_Try it_. With the material below, print exactly the lines between the line holding "Definition content (c" and the line holding "ev_moves : moves", inclusive. Add nothing else.

_The records_.
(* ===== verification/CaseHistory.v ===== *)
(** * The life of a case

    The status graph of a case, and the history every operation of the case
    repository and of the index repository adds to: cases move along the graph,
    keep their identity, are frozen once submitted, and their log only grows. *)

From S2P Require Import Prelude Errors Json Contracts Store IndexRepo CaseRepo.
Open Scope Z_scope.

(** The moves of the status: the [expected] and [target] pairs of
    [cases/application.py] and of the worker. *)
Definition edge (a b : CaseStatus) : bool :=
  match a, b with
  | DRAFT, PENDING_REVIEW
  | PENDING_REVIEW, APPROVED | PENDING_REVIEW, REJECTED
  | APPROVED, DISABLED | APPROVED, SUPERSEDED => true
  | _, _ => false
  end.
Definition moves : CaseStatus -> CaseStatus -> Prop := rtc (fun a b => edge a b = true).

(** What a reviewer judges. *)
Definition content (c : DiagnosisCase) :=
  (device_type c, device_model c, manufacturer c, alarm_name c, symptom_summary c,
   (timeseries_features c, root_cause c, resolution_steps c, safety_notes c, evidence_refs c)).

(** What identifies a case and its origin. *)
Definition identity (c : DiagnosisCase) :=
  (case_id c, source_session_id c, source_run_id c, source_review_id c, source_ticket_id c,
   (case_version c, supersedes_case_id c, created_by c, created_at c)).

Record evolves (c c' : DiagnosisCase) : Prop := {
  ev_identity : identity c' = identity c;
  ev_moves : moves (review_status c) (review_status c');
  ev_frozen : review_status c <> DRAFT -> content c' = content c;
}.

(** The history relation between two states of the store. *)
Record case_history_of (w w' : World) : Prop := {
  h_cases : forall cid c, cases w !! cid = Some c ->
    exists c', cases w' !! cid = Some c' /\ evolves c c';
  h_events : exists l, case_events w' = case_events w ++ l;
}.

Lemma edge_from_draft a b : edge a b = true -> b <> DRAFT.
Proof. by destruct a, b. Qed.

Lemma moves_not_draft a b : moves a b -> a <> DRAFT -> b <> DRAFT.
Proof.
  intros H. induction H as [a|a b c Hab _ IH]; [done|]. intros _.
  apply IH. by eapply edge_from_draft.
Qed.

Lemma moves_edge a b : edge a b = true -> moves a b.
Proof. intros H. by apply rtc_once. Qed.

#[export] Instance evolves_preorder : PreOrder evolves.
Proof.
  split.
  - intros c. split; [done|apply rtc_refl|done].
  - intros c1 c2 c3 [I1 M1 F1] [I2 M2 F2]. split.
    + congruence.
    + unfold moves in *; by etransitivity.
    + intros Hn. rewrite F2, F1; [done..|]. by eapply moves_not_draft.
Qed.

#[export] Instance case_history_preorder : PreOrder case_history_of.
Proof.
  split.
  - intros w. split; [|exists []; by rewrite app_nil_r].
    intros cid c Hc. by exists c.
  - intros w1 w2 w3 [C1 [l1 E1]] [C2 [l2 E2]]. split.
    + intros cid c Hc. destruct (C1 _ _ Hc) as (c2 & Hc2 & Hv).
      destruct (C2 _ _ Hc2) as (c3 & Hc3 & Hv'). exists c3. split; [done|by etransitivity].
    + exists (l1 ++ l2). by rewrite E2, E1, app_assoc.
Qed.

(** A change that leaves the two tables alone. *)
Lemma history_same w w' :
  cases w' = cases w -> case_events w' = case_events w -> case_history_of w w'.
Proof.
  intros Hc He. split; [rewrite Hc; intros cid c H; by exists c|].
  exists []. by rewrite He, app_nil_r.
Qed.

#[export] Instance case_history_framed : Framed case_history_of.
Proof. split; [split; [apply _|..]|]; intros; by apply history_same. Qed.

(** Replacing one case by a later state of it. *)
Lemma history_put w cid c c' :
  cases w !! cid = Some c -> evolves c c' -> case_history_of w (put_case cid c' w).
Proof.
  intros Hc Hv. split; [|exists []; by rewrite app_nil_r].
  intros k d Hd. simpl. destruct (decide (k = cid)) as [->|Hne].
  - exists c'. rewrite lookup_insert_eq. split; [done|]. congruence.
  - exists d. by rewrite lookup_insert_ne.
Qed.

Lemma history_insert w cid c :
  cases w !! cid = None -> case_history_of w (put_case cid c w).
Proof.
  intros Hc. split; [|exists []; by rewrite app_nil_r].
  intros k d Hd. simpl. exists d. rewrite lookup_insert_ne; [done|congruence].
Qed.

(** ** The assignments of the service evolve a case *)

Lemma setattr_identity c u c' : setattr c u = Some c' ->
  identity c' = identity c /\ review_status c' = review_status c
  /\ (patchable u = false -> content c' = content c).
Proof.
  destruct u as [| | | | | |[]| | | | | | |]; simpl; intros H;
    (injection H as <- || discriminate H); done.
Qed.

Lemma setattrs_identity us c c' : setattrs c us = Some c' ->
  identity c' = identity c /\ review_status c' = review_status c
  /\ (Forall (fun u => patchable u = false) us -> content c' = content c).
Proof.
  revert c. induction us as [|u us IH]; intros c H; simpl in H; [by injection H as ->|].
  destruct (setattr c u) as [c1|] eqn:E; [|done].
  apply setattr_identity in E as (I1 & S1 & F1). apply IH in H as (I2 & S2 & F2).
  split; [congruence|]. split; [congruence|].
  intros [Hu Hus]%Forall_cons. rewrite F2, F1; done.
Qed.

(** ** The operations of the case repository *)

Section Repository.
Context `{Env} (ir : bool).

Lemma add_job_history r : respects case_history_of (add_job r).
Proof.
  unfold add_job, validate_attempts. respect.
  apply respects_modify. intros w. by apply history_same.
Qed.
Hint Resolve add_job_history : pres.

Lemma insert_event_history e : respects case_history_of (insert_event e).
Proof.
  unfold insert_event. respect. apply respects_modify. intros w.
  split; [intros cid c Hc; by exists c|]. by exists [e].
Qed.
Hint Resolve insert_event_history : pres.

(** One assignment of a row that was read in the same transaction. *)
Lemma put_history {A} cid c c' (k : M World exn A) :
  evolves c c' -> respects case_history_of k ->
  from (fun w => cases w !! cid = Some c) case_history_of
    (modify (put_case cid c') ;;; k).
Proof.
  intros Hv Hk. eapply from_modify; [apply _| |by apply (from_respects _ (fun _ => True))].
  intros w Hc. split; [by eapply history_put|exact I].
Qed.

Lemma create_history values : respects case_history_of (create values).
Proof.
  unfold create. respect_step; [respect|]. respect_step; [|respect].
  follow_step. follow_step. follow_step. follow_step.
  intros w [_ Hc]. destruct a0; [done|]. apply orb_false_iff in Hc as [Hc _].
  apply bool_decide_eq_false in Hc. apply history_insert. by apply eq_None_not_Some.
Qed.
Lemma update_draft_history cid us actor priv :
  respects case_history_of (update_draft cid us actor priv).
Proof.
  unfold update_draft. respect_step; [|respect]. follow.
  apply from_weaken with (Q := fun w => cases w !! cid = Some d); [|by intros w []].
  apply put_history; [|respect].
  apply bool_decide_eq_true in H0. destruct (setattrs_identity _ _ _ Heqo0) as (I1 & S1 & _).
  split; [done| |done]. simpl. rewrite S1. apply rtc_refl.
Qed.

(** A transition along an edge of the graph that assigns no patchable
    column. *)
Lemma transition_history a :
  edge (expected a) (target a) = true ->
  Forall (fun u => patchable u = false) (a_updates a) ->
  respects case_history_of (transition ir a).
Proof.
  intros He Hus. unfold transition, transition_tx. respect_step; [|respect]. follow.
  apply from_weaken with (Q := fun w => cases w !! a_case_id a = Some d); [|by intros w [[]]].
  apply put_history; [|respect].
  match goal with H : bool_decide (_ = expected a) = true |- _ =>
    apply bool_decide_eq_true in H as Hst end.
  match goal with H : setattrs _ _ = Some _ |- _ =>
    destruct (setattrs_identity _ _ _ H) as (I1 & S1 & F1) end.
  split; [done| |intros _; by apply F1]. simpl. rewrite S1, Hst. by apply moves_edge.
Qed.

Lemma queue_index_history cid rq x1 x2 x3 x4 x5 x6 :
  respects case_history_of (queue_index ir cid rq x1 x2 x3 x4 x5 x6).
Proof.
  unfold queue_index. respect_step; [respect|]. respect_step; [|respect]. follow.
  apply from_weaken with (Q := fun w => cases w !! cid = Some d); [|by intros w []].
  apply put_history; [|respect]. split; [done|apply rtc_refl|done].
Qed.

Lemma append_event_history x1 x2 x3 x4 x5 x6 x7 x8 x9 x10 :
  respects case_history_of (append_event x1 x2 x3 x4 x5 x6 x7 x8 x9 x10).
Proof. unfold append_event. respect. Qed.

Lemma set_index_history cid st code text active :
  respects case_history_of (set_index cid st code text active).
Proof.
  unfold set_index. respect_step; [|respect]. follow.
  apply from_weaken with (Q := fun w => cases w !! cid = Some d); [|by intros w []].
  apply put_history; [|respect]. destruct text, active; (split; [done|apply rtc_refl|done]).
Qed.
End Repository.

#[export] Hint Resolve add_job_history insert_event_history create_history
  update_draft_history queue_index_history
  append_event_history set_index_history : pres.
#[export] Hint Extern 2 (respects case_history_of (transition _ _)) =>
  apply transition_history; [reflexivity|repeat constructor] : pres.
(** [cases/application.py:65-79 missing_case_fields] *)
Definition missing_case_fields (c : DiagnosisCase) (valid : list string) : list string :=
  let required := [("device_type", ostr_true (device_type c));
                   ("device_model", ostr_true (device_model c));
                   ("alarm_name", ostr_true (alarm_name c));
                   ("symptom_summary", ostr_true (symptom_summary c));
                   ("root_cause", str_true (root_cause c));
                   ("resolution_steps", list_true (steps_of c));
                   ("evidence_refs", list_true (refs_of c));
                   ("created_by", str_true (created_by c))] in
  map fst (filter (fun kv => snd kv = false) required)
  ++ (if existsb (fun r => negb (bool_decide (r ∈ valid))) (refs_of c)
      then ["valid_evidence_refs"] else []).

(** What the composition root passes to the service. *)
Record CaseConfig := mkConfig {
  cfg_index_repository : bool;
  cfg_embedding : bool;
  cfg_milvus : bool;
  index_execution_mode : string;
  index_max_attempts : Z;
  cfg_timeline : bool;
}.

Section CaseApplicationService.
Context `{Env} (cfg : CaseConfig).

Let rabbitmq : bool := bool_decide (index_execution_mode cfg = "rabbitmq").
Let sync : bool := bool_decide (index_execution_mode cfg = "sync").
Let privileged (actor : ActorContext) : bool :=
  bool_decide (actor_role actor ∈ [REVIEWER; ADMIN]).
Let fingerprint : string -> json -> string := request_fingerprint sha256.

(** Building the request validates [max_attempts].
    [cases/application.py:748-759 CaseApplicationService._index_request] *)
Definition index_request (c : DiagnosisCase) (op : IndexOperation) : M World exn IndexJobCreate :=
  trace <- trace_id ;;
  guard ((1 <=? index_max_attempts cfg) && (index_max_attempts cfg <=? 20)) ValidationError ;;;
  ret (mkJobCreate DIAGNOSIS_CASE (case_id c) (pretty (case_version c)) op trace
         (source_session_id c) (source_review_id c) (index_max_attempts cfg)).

_Solution for this task_.
Definition content (c : DiagnosisCase) :=
  (device_type c, device_model c, manufacturer c, alarm_name c, symptom_summary c,
   (timeseries_features c, root_cause c, resolution_steps c, safety_notes c, evidence_refs c)).

(** What identifies a case and its origin. *)
Definition identity (c : DiagnosisCase) :=
  (case_id c, source_session_id c, source_run_id c, source_review_id c, source_ticket_id c,
   (case_version c, supersedes_case_id c, created_by c, created_at c)).

Record evolves (c c' : DiagnosisCase) : Prop := {
  ev_identity : identity c' = identity c;
  ev_moves : moves (review_status c) (review_status c');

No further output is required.